Definition movie_indices (all_movies : list Movie.t) : gset nat :=
  list_to_set (seq 0 (List.length all_movies)).

(** The test of line 322: nothing is left and the catalogue is not empty. *)
Definition music_exhausted (all_videos : list Video.t) (w : world) : bool :=
  bool_decide (elements (video_indices all_videos ∖ music_pool w) = [])
  && (0 <? size (video_indices all_videos))%nat.

(** The world [get_available_music_indices] leaves, and what it returns. *)
Definition after_music_check (all_videos : list Video.t) (w : world) : world :=
  if music_exhausted all_videos w then
    {| session := set_recommended_music_original_indices (Some ∅) (session w);
       page := page w ++ [Info "所有音樂都推薦過了，已重置音樂推薦列表。"];
       requests := requests w |}
  else
    with_session (set_recommended_music_original_indices (Some (music_pool w))) w.

Definition available_music_indices (all_videos : list Video.t) (w : world) : list Z :=
  if music_exhausted all_videos w then elements (video_indices all_videos)
  else elements (video_indices all_videos ∖ music_pool w).

(** [available_videos]: the entries not yet recommended, in catalogue
    order, all of them again once every index has been recommended. *)
Definition available_videos (all_videos : list Video.t) (w : world) : list Video.t :=
  videos_with_index_in (available_music_indices all_videos w) all_videos.

(** The same for the movies: the test of line 410, the world after it and
    the indices left. *)
Definition movie_exhausted (all_movies : list Movie.t) (w : world) : bool :=
  bool_decide (elements (movie_indices all_movies ∖ movie_pool w) = []).

Definition after_movie_check (all_movies : list Movie.t) (w : world) : world :=
  if movie_exhausted all_movies w then
    {| session := set_recommended_movie_indices (Some ∅) (session w);
       page := page w ++ [Info "所有電影都推薦過了，已重置電影推薦列表。"];
       requests := requests w |}
  else
    with_session (set_recommended_movie_indices (Some (movie_pool w))) w.

Definition available_movie_indices (all_movies : list Movie.t) (w : world) : list nat :=
  if movie_exhausted all_movies w then elements (movie_indices all_movies)
  else elements (movie_indices all_movies ∖ movie_pool w).

Section Scores.

Variable partial_ratio : string -> string -> Z.
Variable str_lower : string -> string.

(** The score of a video against a weather description *)
Definition score_of (weather_desc : string) (video : Video.t) : Z :=
  partial_ratio (str_lower weather_desc) (str_lower (Video.desc video)).

(** The greatest score among [videos]; -1 when there is none. *)
Definition top_score (weather_desc : string) (videos : list Video.t) : Z :=
  foldr Z.max (-1)%Z (score_of weather_desc <$> videos).

(** The videos of [videos] whose score is the greatest one *)
Definition top_scorers (weather_desc : string) (videos : list Video.t) : list Video.t :=
  filter (fun v => score_of weather_desc v = top_score weather_desc videos) videos.

(** The videos that reach the threshold, each with its score *)
Definition eligible (weather_desc : string) (videos : list Video.t)
  : list (Video.t * Z) :=
  (fun v => (v, score_of weather_desc v))
    <$> filter (fun v => (30 <= score_of weather_desc v)%Z) videos.

(** The best score the loop has seen, starting from [best] *)
Definition best_after (weather_desc : string) (best : Z) (videos : list Video.t) : Z :=
  foldl (fun b v =>
           if (30 <=? score_of weather_desc v)%Z
           then (if (b <? score_of weather_desc v)%Z then score_of weather_desc v else b)
           else b)
        best videos.

End Scores.

(** The three recommendation operations, each with the position drawn. *)
Inductive operation : Type :=
| FindAndRecommendMusic (weather_desc : string) (k : nat)
| RandomMusicRecommendation (k : nat)
| RandomMovieRecommendation (k : nat).

Section Runs.

Variable partial_ratio : string -> string -> Z.
Variable str_lower : string -> string.
Variable all_videos : list Video.t.
Variable all_movies : list Movie.t.

(** The world after one operation *)
Definition run_operation (o : operation) (w : world) : world :=
  match o with
  | FindAndRecommendMusic weather_desc k =>
      (find_and_recommend_music partial_ratio str_lower (VStr weather_desc) all_videos k w).2
  | RandomMusicRecommendation k => (random_music_recommendation all_videos k w).2
  | RandomMovieRecommendation k => (random_movie_recommendation all_movies k w).2
  end.

(** The world after a sequence of operations, first to last *)
Definition run_operations (ops : list operation) (w : world) : world :=
  foldl (fun w o => run_operation o w) w ops.

End Runs.

(** One recommendation seen from a pool: the index [i] drawn is an index of
    the catalogue; either the pool did not yet hold every index, [i] was not
    in it and joins it, or the pool held every index, was emptied, and now
    holds [i] alone. *)
Definition pool_step `{Countable K} (all before after : gset K) (i : K) : Prop :=
  i ∈ all
  ∧ ((before ≠ all ∧ (i ∉ before) ∧ after = before ∪ {[i]})
     ∨ (before = all ∧ after = {[i]})).

(** A computation that leaves the request log as it found it *)
Definition keeps_requests {A} (m : app A) : Prop :=
  forall w, requests (m w).2 = requests w.

(** A computation that leaves a part [proj] of the session as it found it *)
Definition preserves {A B} (proj : session_state -> B) (m : app A) : Prop :=
  forall w, proj (session (m w).2) = proj (session w).

(** A computation that ends normally from every world *)
Definition returns {A} (m : app A) : Prop :=
  forall w, exists a w', m w = (Returned a, w').

(** The two operations that draw from the music pool *)
Definition is_music_operation (o : operation) : bool :=
  match o with
  | FindAndRecommendMusic _ _ | RandomMusicRecommendation _ => true
  | RandomMovieRecommendation _ => false
  end.

(** * Theorems *)

#[local] Set Warnings "-clear-no-such-hyp".

(** ** [extract_youtube_id] *)

Lemma take_id_chars_app (n : nat) (id rest : string) :
  String.length id = n -> all_chars is_id_char id = true ->
  take_id_chars n (id ++ rest) = Some id.
Proof.
  revert id. induction n as [|n IH]; intros [|c id] Hlen Hall; simpl in *; try discriminate.
  - reflexivity.
  - apply andb_prop in Hall as [Hc Hall]. rewrite Hc.
    rewrite IH by (try lia; assumption). reflexivity.
Qed.

Lemma take_id_chars_spec (n : nat) (s g : string) :
  take_id_chars n s = Some g ->
  String.length g = n /\ all_chars is_id_char g = true.
Proof.
  revert s g. induction n as [|n IH]; intros s g H; simpl in H.
  - injection H as <-. split; reflexivity.
  - destruct s as [|c s]; [discriminate|].
    destruct (is_id_char c) eqn:Hc; [|discriminate].
    destruct (take_id_chars n s) as [g'|] eqn:Hg; [|discriminate].
    injection H as <-. destruct (IH _ _ Hg) as [Hl Ha].
    simpl. rewrite Hc, Ha, Hl. split; reflexivity.
Qed.

#[local] Arguments take_id_chars : simpl never.

Lemma match_markers_video_id (alts : list string) (s g : string) :
  match_markers alts s = Some g -> is_video_id g = true.
Proof.
  induction alts as [|p alts IH]; simpl; [discriminate|].
  destruct (Str.strip_prefix p s) as [r|]; [|exact IH].
  destruct (take_id_chars 11 r) as [g'|] eqn:Hg; [|exact IH].
  intros [= <-]. apply take_id_chars_spec in Hg as [Hl Ha].
  unfold is_video_id. rewrite Hl, Ha. reflexivity.
Qed.

Lemma search_marker_id_unfold (s : string) :
  search_marker_id s =
    match match_markers id_markers s with
    | Some g => Some g
    | None =>
        match s with
        | EmptyString => None
        | String _ s' => search_marker_id s'
        end
    end.
Proof. destruct s; reflexivity. Qed.

Lemma search_marker_id_video_id (s g : string) :
  search_marker_id s = Some g -> is_video_id g = true.
Proof.
  induction s as [|c s IH]; rewrite search_marker_id_unfold;
    destruct (match_markers id_markers _) as [g'|] eqn:Hm;
    try discriminate; try exact IH.
  all: intros [= <-]; exact (match_markers_video_id _ _ _ Hm).
Qed.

• • • • • • •

TASK ITEM. Which lines in the records above contain the word "every"? Copy each one.

REPLY TO THE EXERCISE.
    order, all of them again once every index has been recommended. *)
    the catalogue; either the pool did not yet hold every index, [i] was not
    in it and joins it, or the pool held every index, was emptied, and now
(** A computation that ends normally from every world *)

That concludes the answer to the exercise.